**TASK TO CARRY OUT:**
From the line that contains "destruct (truthy (internalize" through the line that contains "very text of", output every line of the listing below exactly and leave out all the rest.

--- MATERIAL PROVIDED ---

(** A longer session: a rejected form, two accepted ones after two
    clicks, and clicks in the list. *)
Example longer_session :
  offered [Position (40.5, -74.5)%float; MapClick (40.75, -74)%float;
           Submit zero_cadence_form clock1; Submit run_form clock1;
           ListClick (Some "2485400000"); MapClick (41, -73)%float;
           Submit downhill_form clock3; ListClick None] start = true
  /\ List.length
       (logged_from None
          [Position (40.5, -74.5)%float; MapClick (40.75, -74)%float;
           Submit zero_cadence_form clock1; Submit run_form clock1;
           ListClick (Some "2485400000"); MapClick (41, -73)%float;
           Submit downhill_form clock3; ListClick None]) = 2%nat.
Proof. split; vm_compute; reflexivity. Qed.

(** ** Loading and saving again *)

Module ReloadFacts.

Lemma serialize_items_map l : serialize_items l = List.map serialize_item l.
Proof. induction l as [|x l IH]; cbn; [reflexivity | now rewrite <- IH]. Qed.

Lemma well_formed_arr xs : well_formed (VArr xs) = well_formed_items xs.
Proof. reflexivity. Qed.

Lemma well_formed_obj p o :
  well_formed (VObj p o) = distinct (List.map fst o) && well_formed_fields o.
Proof. reflexivity. Qed.

(** The members written are a selection of the properties, in order. *)
Lemma members_names k : forall o,
  existsb (String.eqb k) (List.map fst (serialize_members o)) = true ->
  existsb (String.eqb k) (List.map fst o) = true.
Proof.
  induction o as [|[k' x] o IH]; cbn; [discriminate|].
  destruct (serialize x); cbn.
  - destruct (String.eqb k k'); [reflexivity | exact IH].
  - intros H. rewrite (IH H). apply orb_true_r.
Qed.

Lemma members_distinct : forall o,
  distinct (List.map fst o) = true ->
  distinct (List.map fst (serialize_members o)) = true.
Proof.
  induction o as [|[k x] o IH]; cbn; [reflexivity|].
  rewrite andb_true_iff, negb_true_iff. intros [Hk Hd].
  destruct (serialize x); cbn; [|now apply IH].
  rewrite (IH Hd), andb_true_r. apply negb_true_iff.
  destruct (existsb (String.eqb k) (List.map fst (serialize_members o))) eqn:E;
    [|reflexivity].
  apply members_names in E. congruence.
Qed.

(** What [JSON.stringify] writes, read by [JSON.parse] and written
    again, is the same text. *)
Lemma serialize_internalize v :
  well_formed v = true ->
  forall j, serialize v = Some j -> serialize (internalize j) = Some j.
Proof.
  induction v as [| |b|x|s|d|xs IH|p o IH] using value_nested_ind;
    intros Hwf j Hj; try discriminate;
    try (injection Hj as <-; reflexivity).
  - cbn [serialize] in Hj. injection Hj as <-.
    destruct (PrimFloat.is_finite x) eqn:Ef; [|reflexivity].
    destruct (PrimFloat.is_zero x && PrimFloat.get_sign x) eqn:Ez.
    + reflexivity.
    + cbn [internalize serialize]. now rewrite Ef, Ez.
  - rewrite JSONFacts.serialize_arr in Hj. injection Hj as <-.
    rewrite well_formed_arr in Hwf.
    cbn [internalize]. rewrite JSONFacts.serialize_arr. do 2 f_equal.
    induction IH as [|x xs Hx _ IHxs]; [reflexivity|].
    cbn in Hwf. apply andb_true_iff in Hwf as [Hwx Hwxs].
    cbn. rewrite (IHxs Hwxs). f_equal.
    destruct (serialize x) as [jx|] eqn:Ex; [|reflexivity].
    now rewrite (Hx Hwx jx eq_refl).
  - rewrite JSONFacts.serialize_obj in Hj. injection Hj as <-.
    rewrite well_formed_obj in Hwf. apply andb_true_iff in Hwf as [Hd Hwf].
    rewrite JSONFacts.internalize_obj.
    rewrite JSONFacts.build_distinct by (cbn; now apply members_distinct).
    rewrite JSONFacts.serialize_obj. cbn [app]. do 2 f_equal.
    clear Hd. induction IH as [|[k x] o Hx _ IHo]; [reflexivity|].
    cbn in Hwf. apply andb_true_iff in Hwf as [Hwx Hwo].
    cbn in Hx. cbn.
    destruct (serialize x) as [jx|] eqn:Ex; [|now apply IHo].
    cbn. rewrite (Hx Hwx jx eq_refl). f_equal. now apply IHo.
Qed.

Lemma serialize_items_again : forall ws,
  forallb well_formed ws = true ->
  serialize_items (List.map internalize (serialize_items ws)) = serialize_items ws.
Proof.
  induction ws as [|x ws IH]; [reflexivity|].
  cbn [forallb]. rewrite andb_true_iff. intros [Hx Hws].
  cbn. rewrite (IH Hws). f_equal.
  destruct (serialize x) as [jx|] eqn:Ex; [|reflexivity].
  now rewrite (serialize_internalize x Hx jx Ex).
Qed.

(** Rendering list entries changes the list only. *)
Lemma forEach_render_frame : forall ws a,
  exists li r, forEach_items App._renderWorkout ws a = (with_listItems li a, r).
Proof.
  induction ws as [|w ws IH]; intros a.
  - exists (listItems a), (Normal tt). cbn. now rewrite AppFacts.with_listItems_same.
  - cbn [forEach_items]. unfold bind. rewrite AppFacts.renderWorkout_eq.
    destruct (snd (App._renderWorkout w (App.page None))).
    + destruct (IH (with_listItems (w :: listItems a) a)) as (li & r & E).
      exists li, r. rewrite E. reflexivity.
    + eexists (listItems a), _. now rewrite AppFacts.with_listItems_same.
Qed.

(** [_getLocalStorage] changes the collection and the list only. *)
Lemma getLocalStorage_frame a :
  exists w li r,
    App._getLocalStorage a = (with_listItems li (with_workouts w a), r).
Proof.
  assert (Same : forall r : completion unit, exists w li r',
            (a, r) = (with_listItems li (with_workouts w a), r')).
  { intros r. exists (workouts a), (listItems a), r. now destruct a. }
  unfold App._getLocalStorage, bind, gets, lift.
  destruct (localStorage a) as [[j|raw]|]; cbn [JSON_parse]; try apply Same.
  destruct (truthy (internalize j)); cbn [negb]; [|apply Same].
  unfold modify. cbn [fst snd].
  change (workouts (with_workouts (internalize j) a)) with (internalize j).
  set (a' := with_workouts (internalize j) a).
  destruct (internalize j) as [| | | | | |xs|p o]; cbn [forEach];
    try (exists (workouts a'), (listItems a'); eexists; unfold throw;
         now destruct a).
  destruct (forEach_render_frame xs a') as (li & r & E).
  exists (VArr xs), li, r. rewrite E. subst a'. now destruct a.
Qed.

Lemma constructor_frame a :
  exists w li b r,
    App.constructor a
    = (with_listening b (with_listItems li (with_workouts w a)), r).
Proof.
  unfold App.constructor, bind.
  destruct (getLocalStorage_frame a) as (w & li & r & ->).
  destruct r as [u|e].
  - exists w, li, true. eexists. reflexivity.
  - exists w, li, (listening a). eexists. now destruct a.
Qed.

Lemma constructor_workouts j a :
  localStorage a = Some (JSONText j) -> truthy (internalize j) = true ->
  workouts (fst (App.constructor a)) = internalize j.
Proof.
  intros Hs Ht. unfold App.constructor, bind.
  rewrite (AppFacts.getLocalStorage_truthy a j Hs Ht).
  assert (E : workouts (fst (forEach (internalize j) App._renderWorkout
                               (with_workouts (internalize j) a)))
              = internalize j).
  { destruct (internalize j) as [| | | | | |xs|p o]; try reflexivity.
    cbn [forEach]. now rewrite AppFacts.forEach_render_workouts. }
  destruct (forEach _ _ _) as [a' [u|e]]; exact E.
Qed.

End ReloadFacts.

(** X9. Let the collection hold objects whose property names are
    distinct.  Saving it, reloading the page and saving what was loaded writes the
    very text of the first save: dates, non-finite Numbers and [undefined]
    were translated by the first save, and the second one has nothing left
    to change. *)
Theorem saving_what_was_loaded_writes_the_same_text :
  forall a ws,
  workouts a = VArr ws -> forallb well_formed ws = true ->
  localStorage (fst (App._setLocalStorage (fst (reload (fst (App._setLocalStorage a))))))
  = localStorage (fst (App._setLocalStorage a)).
Proof.
  intros a ws Hw Hwf. rewrite !setLocalStorage_eq. cbn [fst localStorage with_localStorage].
  unfold reload. cbn [localStorage with_localStorage]. rewrite Hw.
  change (JSON_stringify (VArr ws)) with (Some (JSONText (JArr (serialize_items ws)))).
  rewrite (ReloadFacts.constructor_workouts (JArr (serialize_items ws)))
    by reflexivity.
  cbn [internalize].
  change (JSON_stringify (VArr ?l)) with (Some (JSONText (JArr (serialize_items l)))).
  now rewrite ReloadFacts.serialize_items_again.
Qed.

Lemma saving_what_was_loaded_writes_the_same_text_witness :
  workouts tampered = VArr [run1_tampered; ride1]
  /\ forallb well_formed [run1_tampered; ride1] = true
  /\ localStorage (fst (App._setLocalStorage
                          (fst (reload (fst (App._setLocalStorage tampered))))))
     = localStorage (fst (App._setLocalStorage tampered)).
Proof.
  split; [reflexivity|]. split; [vm_compute; reflexivity|].
  apply (saving_what_was_loaded_writes_the_same_text tampered [run1_tampered; ride1]);
    vm_compute; reflexivity.
Defined.

(** X10. Loading never writes: whatever the store holds, text that is not JSON
    included, running the script on the page leaves the store as it is,
    places no marker and creates no map; so reloading again gives the same
    page, with the same outcome. *)
Theorem loading_never_writes :
  forall a,
  localStorage (fst (reload a)) = localStorage a
  /\ markers (fst (reload a)) = []
  /\ map (fst (reload a)) = None
  /\ alerts (fst (reload a)) = []
  /\ reload (fst (reload a)) = reload a.
Proof.
  intros a. unfold reload.
  destruct (ReloadFacts.constructor_frame (App.page (localStorage a)))
    as (w & li & b & r & E).
  rewrite E. cbn [fst localStorage with_listening with_listItems with_workouts
                  App.page markers map alerts].
  repeat split. now rewrite <- E.
Qed.

(** [reset()], called on a page where the script has started: the store
    is emptied and the script starts anew, on an empty collection. *)
Example reset_starts_afresh :
  forall a, reset a = (with_listening true (App.page None), Normal tt).
Proof. reflexivity. Qed.

(** ** A metric that overflows *)

Module OverflowFacts.

(** Among entries that cannot all be rendered there is a first one that
    cannot. *)
Lemma first_failure : forall ws,
  forallb renders ws = false ->
  exists good bad rest,
    ws = good ++ bad :: rest
    /\ forallb renders good = true /\ renders bad = false.
Proof.
  induction ws as [|w ws IH]; intros H; [discriminate|].
  cbn [forallb] in H. destruct (renders w) eqn:Ew.
  - destruct (IH H) as (good & bad & rest & -> & Hg & Hb).
    exists (w :: good), bad, rest. cbn [forallb]. rewrite Ew, Hg. auto.
  - exists [], w, ws. auto.
Qed.

(** Loading a store whose entries cannot all be rendered: the collection
    is installed, the entries before the first that cannot be rendered
    are listed, and a TypeError ends the constructor before the listeners
    are attached. *)
Lemma reload_fails a items :
  localStorage a = Some (JSONText (JArr items)) ->
  forallb renders (List.map internalize items) = false ->
  exists good bad rest msg,
    List.map internalize items = good ++ bad :: rest
    /\ forallb renders good = true /\ renders bad = false
    /\ reload a
       = (with_listItems (rev good)
            (with_workouts (VArr (good ++ bad :: rest))
               (App.page (localStorage a))),
          Throw (TypeError msg)).
Proof.
  intros Hs Hbad.
  destruct (first_failure _ Hbad) as (good & bad & rest & E & Hg & Hb).
  destruct (AppFacts.forEach_render_stops good bad rest
              (with_workouts (VArr (good ++ bad :: rest))
                 (App.page (localStorage a))) Hg Hb) as (msg & F).
  exists good, bad, rest, msg. repeat split; try assumption.
  unfold reload, App.constructor, bind.
  rewrite (AppFacts.getLocalStorage_truthy _ (JArr items))
    by (rewrite ?Hs; reflexivity).
  cbn [internalize forEach]. rewrite E, F. cbn [listItems with_workouts App.page].
  now rewrite app_nil_r.
Qed.

Lemma settle_accepted k f clk latlng :
  App.inputType f = type_name k -> acceptable k f = true ->
  settle f clk latlng
  = Some (create k clk (VArr [VNum (fst latlng); VNum (snd latlng)])
            (App.inputDistance f) (App.inputDuration f) (extra_input k f)).
Proof.
  intros Ht Ha. unfold settle. rewrite Ht.
  destruct k; cbn [type_name String.eqb Ascii.eqb Bool.eqb create extra_input];
    now rewrite Ha.
Qed.

(** What [JSON.stringify] writes for a Number can be interpolated when it
    is read back. *)
Lemma number_printable x j :
  serialize (VNum x) = Some j -> ToString (internalize j) = Normal tt.
Proof.
  cbn [serialize]. intros [= <-].
  destruct (PrimFloat.is_finite x); [|reflexivity].
  destruct (PrimFloat.is_zero x && PrimFloat.get_sign x); reflexivity.
Qed.

(** A stored run whose pace is [null] cannot be rendered, nor a stored
    ride whose speed is [null]. *)
Lemma null_metric_fails k o :
  obj_get "type" o = VStr (type_name k) ->
  obj_get (metric_name k) o = VNull ->
  ToString (obj_get "id" o) = Normal tt ->
  ToString (obj_get "description" o) = Normal tt ->
  ToString (obj_get "distance" o) = Normal tt ->
  ToString (obj_get "duration" o) = Normal tt ->
  renders (VObj ObjectProto o) = false.
Proof.
  intros Ht Hm Hi Hde Hdi Hdu. unfold renders, App._renderWorkout, bind, lift.
  cbn [GetV]. rewrite Ht, Hi, Hde, Hdi, Hdu.
  destruct k; cbn [type_name metric_name] in *; cbn; rewrite Hm; reflexivity.
Qed.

---

**ANSWER BELOW:**
  destruct (truthy (internalize j)); cbn [negb]; [|apply Same].
  unfold modify. cbn [fst snd].
  change (workouts (with_workouts (internalize j) a)) with (internalize j).
  set (a' := with_workouts (internalize j) a).
  destruct (internalize j) as [| | | | | |xs|p o]; cbn [forEach];
    try (exists (workouts a'), (listItems a'); eexists; unfold throw;
         now destruct a).
  destruct (forEach_render_frame xs a') as (li & r & E).
  exists (VArr xs), li, r. rewrite E. subst a'. now destruct a.
Qed.

Lemma constructor_frame a :
  exists w li b r,
    App.constructor a
    = (with_listening b (with_listItems li (with_workouts w a)), r).
Proof.
  unfold App.constructor, bind.
  destruct (getLocalStorage_frame a) as (w & li & r & ->).
  destruct r as [u|e].
  - exists w, li, true. eexists. reflexivity.
  - exists w, li, (listening a). eexists. now destruct a.
Qed.

Lemma constructor_workouts j a :
  localStorage a = Some (JSONText j) -> truthy (internalize j) = true ->
  workouts (fst (App.constructor a)) = internalize j.
Proof.
  intros Hs Ht. unfold App.constructor, bind.
  rewrite (AppFacts.getLocalStorage_truthy a j Hs Ht).
  assert (E : workouts (fst (forEach (internalize j) App._renderWorkout
                               (with_workouts (internalize j) a)))
              = internalize j).
  { destruct (internalize j) as [| | | | | |xs|p o]; try reflexivity.
    cbn [forEach]. now rewrite AppFacts.forEach_render_workouts. }
  destruct (forEach _ _ _) as [a' [u|e]]; exact E.
Qed.

End ReloadFacts.

(** X9. Let the collection hold objects whose property names are
    distinct.  Saving it, reloading the page and saving what was loaded writes the
    very text of the first save: dates, non-finite Numbers and [undefined]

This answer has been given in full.